Santosh Phad's ThinkSharp Foundation is taking smart devices equipped with free books and learning material to villages, so that underprivileged children are not left out during the pandemic

Published: Apr 28, 2021 01:04:53 PM IST
Updated: Apr 28, 2021 02:24:19 PM IST

Santosh Phad, Founder, ThinkSharp Foundation

For far too long, education for children in rural India has been set aside; for far too long, it has been brushed away as an after-thought. The start of the COVID-19 pandemic only made this situation worse. Sickness, paranoia and loss seemed to characterise everyday news, but one of the worst consequences of the lockdown was that all schools shut down. And there emerged a white-hot line between the privileged and the underprivileged. While those of us with the means to do so effortlessly switched to online learning with the support of our schools, the children of rural India were not so lucky. They could not afford devices, and even if some did, there were limitations to what they could do with those devices. That’s when ThinkSharp Foundation stepped into the lives of thousands of children around India, offering them a chance to learn from the comfort of their own homes amid a pandemic.  
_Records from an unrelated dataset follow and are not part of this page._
(* ===== verification/MailWorker.v ===== *)
(** * The send worker: [internal/mailing/sendworker.go]

    One cycle of [SendWorker]: claiming campaigns and fanning them out, claiming
    deliveries and sending them, rolling up counters.  Each call of the database
    is a transaction of its own.  What lies outside is an argument: the rate
    limiter, resolving the sending profile and its client, rendering, and the
    provider's answer; [interfere] is what other transactions do between the
    worker's, one function per gap.  A send that happened is recorded with the
    database at that moment. *)

From S2P Require Import Prelude GoStrings GoTime GoJson AutoGraph Errors AutoEngine AutoStore AutoStepper AutoService.
From S2P Require Import MailToken MailProvider MailStore MailFeedback MailService.
#[local] Open Scope go_scope.

Definition fanoutGlobalBudget : Z := 1000.
Definition fanoutPerCampaignBudget : Z := 250.
Definition rollupCampaignBudget : Z := 100.
Definition rollupLeaseSeconds : Z := 60.
Definition providerWebhookPruneBudget : Z := 256.
Definition defaultBatch : Z := 100.
Definition defaultLease : duration := 2 * Minute.

Record SendWorker := {
  w_Batch : Z; w_Lease : duration; w_FanoutGlobal : Z; w_FanoutPerCampaign : Z; w_RollupBatch : Z;
  w_MessageDomain : string
}.

Record claimedDelivery := {
  cd_ID : uuid; cd_BusinessID : uuid; cd_TenantRootID : uuid; cd_SourceID : uuid; cd_SubscriberID : uuid;
  cd_CampaignID : option uuid; cd_TemplateID : option uuid; cd_ContentUpdatedAt : time;
  cd_Email : string; cd_MessageID : string; cd_Subject : string; cd_BodyMarkdown : string; cd_ListName : string;
  cd_Preheader : option string; cd_FirstName : option string; cd_LastName : option string;
  cd_Attempts : Z; cd_ClaimGeneration : Z; cd_TrackOpens : bool; cd_TrackClicks : bool; cd_ProfileID : uuid
}.

(** Scanning a row: NULL does not fit these columns. *)
Definition scan_delivery (r : claimed_row) : result error claimedDelivery :=
  let d := cr_delivery_row r in
  match cr_content_at r, cr_subject r, cr_body r, cr_opens r, cr_clicks r with
  | Some at_, Some subject, Some body, Some opens, Some clicks =>
      Ok {| cd_ID := cr_delivery r; cd_BusinessID := d_business d; cd_TenantRootID := d_root d;
            cd_SourceID := d_source_id d; cd_SubscriberID := d_subscriber d; cd_CampaignID := d_campaign d;
            cd_TemplateID := d_template d; cd_ContentUpdatedAt := at_; cd_Email := d_email d;
            cd_MessageID := d_message_id d; cd_Subject := subject; cd_BodyMarkdown := body;
            cd_ListName := cr_list_name r; cd_Preheader := cr_preheader r; cd_FirstName := cr_first_name r;
            cd_LastName := cr_last_name r; cd_Attempts := ds_attempts (d_st d);
            cd_ClaimGeneration := ds_generation (d_st d); cd_TrackOpens := opens; cd_TrackClicks := clicks;
            cd_ProfileID := cr_profile r |}
  | _, _, _, _, _ => Err (NewError "cannot scan NULL")
  end.

Fixpoint scan_deliveries (rows : list claimed_row) : result error (list claimedDelivery) :=
  match rows with
  | [] => Ok []
  | r :: rows => let? d := scan_delivery r in let? ds := scan_deliveries rows in Ok (d :: ds)
  end.

(** What the renderer is given: [mailrender.Variables] and [mailrender.Tracking]. *)
Record Variables := {
  va_FirstName : string; va_LastName : string; va_Email : string; va_UnsubscribeURL : string; va_ListName : string
}.
Record Tracking := { tr_OpenURL : string; tr_ClickURL : option (string -> result error string) }.
Record Rendered := { rd_Text : string; rd_HTML : string }.

(** The resolved profile: whom the mail is from. *)
Record workerProfile := { wp_FromEmail : string; wp_fromName : string; wp_replyTo : option string }.

(** [notify.Mail]: a mail the worker hands to the provider.  The sender is a name
    and an address, which [net/mail] formats. *)
Record outgoing := {
  og_From : string * string; og_ReplyTo : string; og_To : string; og_Subject : string; og_BodyText : string;
  og_BodyHTML : string; og_MessageID : string; og_EnvelopeFrom : string; og_ExtraHeaders : list (string * string)
}.
Record sent_mail := { sm_mail : outgoing; sm_claim : claimedDelivery; sm_before : mdb }.

(** [safeProviderMessage] *)
Definition safeProviderMessage (err : string) : string := left_runes 500 (TrimSpace err).

Section Worker.
Context `{UnicodeTables, UUIDLib, MailCrypto}.
Context (codec : Codec) (publicBaseURL : string).

(** What the world answers while one delivery is handled. *)
Record delivery_env := {
  de_allow : bool;                                   (* limiter.Allow *)
  de_client : result send_error workerProfile;       (* resolveProfile, the dependencies, Providers.Resolve *)
  de_render : Variables -> Tracking -> result send_error Rendered;  (* compile and Render *)
  de_send : result send_error string;                (* deliverer.Send: the provider's message id *)
  de_now : time;                                     (* the worker's clock at the start *)
  de_now_fail : time;                                (* ... when a failure is classified *)
  de_db_now : time;                                  (* the database's clock *)
  de_interfere : mdb -> mdb;                         (* other transactions before the renewal *)
  de_interfere_send : mdb -> mdb;                    (* ... and during the send *)
  de_locked : gset uuid
}.

Definition worker_lease (w : SendWorker) : duration := if (w_Lease w <=? 0)%Z then defaultLease else w_Lease w.

(** A transaction that fails leaves the state; its error is only logged. *)
Definition attempt {A : Type} (f : mdb -> result error (mdb * A)) (m : mdb) : mdb :=
  match f m with Ok (m', _) => m' | Err _ => m end.

Definition fail_delivery (d : claimedDelivery) (e : send_error) (env : delivery_env) (m : mdb) : mdb :=
  let c := Classify (Some e) (cd_Attempts d) (de_now_fail env) in
  attempt (mailing_fail_delivery (cd_ID d) (cd_ClaimGeneration d) (safeProviderMessage (se_text e)) (cl_Status c)
             (cl_NotBefore c) (de_db_now env)) m.

(** [strings.TrimRight(base, "/")], and the links of a mail: base64url has no
    character that [url.PathEscape] escapes. *)
Definition trim_slashes (s : string) : string :=
  of_bytes (rev (strip [["/"%char]] (String.length s) (rev (bytes s)))).
Definition unsubscribe_url (d : claimedDelivery) : string :=
  trim_slashes publicBaseURL +:+ "/m/u/" +:+
  EncodeUnsubscribe codec (cd_SubscriberID d) (default uuid_Nil (cd_CampaignID d)).
Definition tracking_of (d : claimedDelivery) : Tracking :=
  {| tr_OpenURL := if cd_TrackOpens d then trim_slashes publicBaseURL +:+ "/m/o/" +:+ EncodeOpen codec (cd_ID d) else "";
     tr_ClickURL := if cd_TrackClicks d
                    then Some (fun destination => let? token := EncodeClick codec (cd_ID d) destination in
                                                  Ok (trim_slashes publicBaseURL +:+ "/m/c/" +:+ token))
                    else None |}.
Definition variables_of (d : claimedDelivery) : Variables :=
  {| va_FirstName := default "" (cd_FirstName d); va_LastName := default "" (cd_LastName d); va_Email := cd_Email d;
     va_UnsubscribeURL := unsubscribe_url d; va_ListName := cd_ListName d |}.

Definition mail_of (w : SendWorker) (d : claimedDelivery) (profile : workerProfile) (rendered : Rendered) : outgoing :=
  {| og_From := (wp_fromName profile, wp_FromEmail profile); og_ReplyTo := default "" (wp_replyTo profile);
     og_To := cd_Email d; og_Subject := cd_Subject d; og_BodyText := rd_Text rendered; og_BodyHTML := rd_HTML rendered;
     og_MessageID := cd_MessageID d; og_EnvelopeFrom := wp_FromEmail profile;
     og_ExtraHeaders :=
       [("List-Unsubscribe", "<" +:+ unsubscribe_url d +:+ ">");
        ("List-Unsubscribe-Post", "List-Unsubscribe=One-Click");
        ("List-Id", cd_ListName d +:+ " <" +:+ uuid_String (cd_SourceID d) +:+ "." +:+
                    safeMessageDomain (w_MessageDomain w) +:+ ">");
        ("Precedence", "bulk"); ("X-MF-Delivery", uuid_String (cd_ID d))] |}.

Definition deliver (w : SendWorker) (d : claimedDelivery) (env : delivery_env) (m : mdb) : mdb * list sent_mail :=
  if negb (de_allow env)
  then ((mailing_release_delivery (cd_ID d) (cd_ClaimGeneration d) (Add (de_now env) Second) (de_db_now env) m).1, []) else
  match de_client env with
  | Err e => (fail_delivery d e env m, [])
  | Ok profile =>
      match de_render env (variables_of d) (tracking_of d) with
      | Err e => (fail_delivery d e env m, [])
      | Ok rendered =>
          let message := mail_of w d profile rendered in
          let m := de_interfere env m in
          let '(m, renewed) := mailing_renew_delivery (cd_ID d) (cd_ClaimGeneration d) (worker_lease w) (de_db_now env) m in
          if negb renewed then (m, []) else
          let sent := [{| sm_mail := message; sm_claim := d; sm_before := m |}] in
          let m := de_interfere_send env m in
          match de_send env with
          | Err e => (fail_delivery d e env m, sent)
          | Ok provider_id =>
              (attempt (mailing_complete_delivery (de_locked env) (cd_ID d) (cd_ClaimGeneration d) provider_id
                          (de_db_now env)) m, sent)
          end
      end
  end.

Fixpoint deliver_all (w : SendWorker) (env : claimedDelivery -> delivery_env) (ds : list claimedDelivery) (m : mdb)
  : mdb * list sent_mail :=
  match ds with
  | [] => (m, [])
  | d :: ds =>
      let '(m, s1) := deliver w d (env d) m in
      let '(m, s2) := deliver_all w env ds m in
      (m, s1 ++ s2)
  end.

Definition claimDeliveries (w : SendWorker) (locked : gset uuid) (cancel_first : bool) (now : time) (m : mdb)
  : mdb * result error (list claimedDelivery) :=
  let batch := if (w_Batch w <=? 0)%Z then defaultBatch else w_Batch w in
  let '(m', rows) := mailing_claim_deliveries locked cancel_first batch (worker_lease w) now m in
  match scan_deliveries rows with
  | Ok ds => (m', Ok ds)
  | Err e => (m, Err e)
  end.

(** [campaignIDs] in turn, within the budget. *)
Fixpoint fanout_campaigns (w : SendWorker) (newid : uuid -> uuid -> uuid) (perCampaign remaining : Z) (ids : list uuid)
    (now : time) (m : mdb)
  : mdb * result error unit :=
  match ids with
  | [] => (m, Ok tt)
  | id :: ids =>
      let batch := if (remaining <? perCampaign)%Z then remaining else perCampaign in
      match mailing_fanout_batch id batch (safeMessageDomain (w_MessageDomain w)) (newid id) now m with
      | Err e => (m, Err (Wrap "fan out campaign" e))
      | Ok (m, _) =>
          let remaining := (remaining - batch)%Z in
          if (remaining =? 0)%Z then (m, Ok tt) else fanout_campaigns w newid perCampaign remaining ids now m
      end
  end.

Definition fanout_budgets (w : SendWorker) : Z * Z * Z :=
  let globalBudget := if (w_FanoutGlobal w <=? 0)%Z then fanoutGlobalBudget else w_FanoutGlobal w in
  let perCampaign := if (w_FanoutPerCampaign w <=? 0)%Z then fanoutPerCampaignBudget else w_FanoutPerCampaign w in
  let perCampaign := if (globalBudget <? perCampaign)%Z then globalBudget else perCampaign in
  (globalBudget, perCampaign, ((globalBudget + perCampaign - 1) / perCampaign)%Z).

(** One rollup per claimed campaign, each in a transaction of its own; the
    processed ones.  [others n] is what the rest of the system commits before the
    n-th of the transactions that follow the claim. *)
Fixpoint rollup_each (others : nat -> mdb -> mdb) (n : nat) (ids : list uuid) (now : time) (m : mdb) : mdb * list uuid :=
  match ids with
  | [] => (m, [])
  | id :: ids =>
      let '(m, ok) := mailing_rollup_changed_campaign id now (others n m) in
      let '(m, rest) := rollup_each others (S n) ids now m in
      (m, if ok then id :: rest else rest)
  end.

Definition rollup_limit (w : SendWorker) : Z :=
  if ((w_RollupBatch w <=? 0) || (rollupCampaignBudget <? w_RollupBatch w))%Z
  then rollupCampaignBudget else w_RollupBatch w.

Definition rollupChangedCampaigns (w : SendWorker) (locked : gset uuid) (token : uuid) (now : time)
    (others : nat -> mdb -> mdb) (m : mdb) : mdb :=
  let '(m, ids) := mailing_claim_changed_campaign_rollups locked token (rollup_limit w) rollupLeaseSeconds now m in
  let '(m, processed) := rollup_each others 0 ids now m in
  let m := others (length ids) m in
  match processed with
  | [] => m
  | _ => (mailing_complete_changed_campaign_rollups token processed m).1
  end.

(** Nobody else writes. *)
Definition undisturbed (_ : nat) (m : mdb) : mdb := m.

(** What the world does during one cycle. *)
Record tick_env := {
  tk_locked : gset uuid; tk_cancel_first : bool; tk_now : time; tk_token : uuid;
  tk_newid : uuid -> uuid -> uuid;                   (* gen_random_uuid(), per campaign and subscriber *)
  tk_deliveries : claimedDelivery -> delivery_env
}.

Definition Tick (w : SendWorker) (env : tick_env) (m : mdb) : mdb * result error (list sent_mail) :=
  let '(m, _) := mailing_prune_expired_provider_webhooks (tk_locked env) providerWebhookPruneBudget (tk_now env) m in
  let '(globalBudget, perCampaign, campaignLimit) := fanout_budgets w in
  let '(m, campaigns) := mailing_claim_campaigns_for_fanout (tk_locked env) campaignLimit (tk_now env) m in
  match fanout_campaigns w (tk_newid env) perCampaign globalBudget campaigns (tk_now env) m with
  | (m, Err e) => (m, Err e)
  | (m, Ok _) =>
      match claimDeliveries w (tk_locked env) (tk_cancel_first env) (tk_now env) m with
      | (m, Err e) => (m, Err e)
      | (m, Ok ds) =>
          let '(m, sent) := deliver_all w (tk_deliveries env) ds m in
          (rollupChangedCampaigns w (tk_locked env) (tk_token env) (tk_now env) undisturbed m, Ok sent)
      end
  end.
End Worker.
Founded in 2011 as a non-profit organisation by Santosh Phad, ThinkSharp Foundation has a “giving back to society” approach. With the stringent COVID-19 lockdown firmly in place, the organisation was fearful that children would lose interest in schooling if there was a large gap in their education. The foundation quickly took steps to provide learning opportunities to rural children. It partnered with TribesForGood, a new-age platform for teenagers to initiate social projects, and volunteers raised Rs 6 lakh to buy tablets and smartphones. They could buy 40. At first glance, 40 devices seemed too small a number to help 150 children attending the Zilla Parishad school in the Ghore Budruk village of the Pune district learn. That’s when ThinkSharp Foundation devised a clever way to organise the distribution—based on neighbourhood or family, so that two-three children could share a single device. 
 
In December 2020, it also launched an android application, Digi Library, to provide free access to books and pdfs for children to read. This was primarily in partnership with Pratham Books, one of India’s largest publishing houses of children's books. The Digi Library app now has over 1,000 books available for download in three languages—English, Hindi and Marathi. To make sure the devices are used for the purpose of learning, the foundation introduced a system of mobile device management. “Through this system, we are able to remotely control each device—to prevent misuse—and are able to control the applications available to children. Currently, we have Zoom, YouTube Kids, Disha, Google Chrome and the Digi Library app downloaded on all the devices,” Phad says. 
 

A child learning on the Digi Library app

The foundation’s ‘Reader of the Month’ programme helps motivate the children to stay engaged in learning and reading. Children who put in good effort are rewarded with an appreciation certificate and a gift from the ThinkSharp Foundation. Notably, in the Zilla Parished School, Yuvraj Sonune (Std 6) read 64 PDF books and watched 57 video books in the month of February.
 
With this success, the Foundation is now looking to expand its reach to students in villages far away from 3G connectivity or even an internet connection. This will be done by downloading the necessary apps on the smart devices. The foundation is also currently in the process of making books available offline for perusal. These devices will then be delivered to the children for use.
 
So far, the ThinkSharp Foundation’s Digi Library has helped over 9,945 students in over 50 schools around India. “I am so happy that we are able to create a good impact on so many children in rural India,” Phad reflects.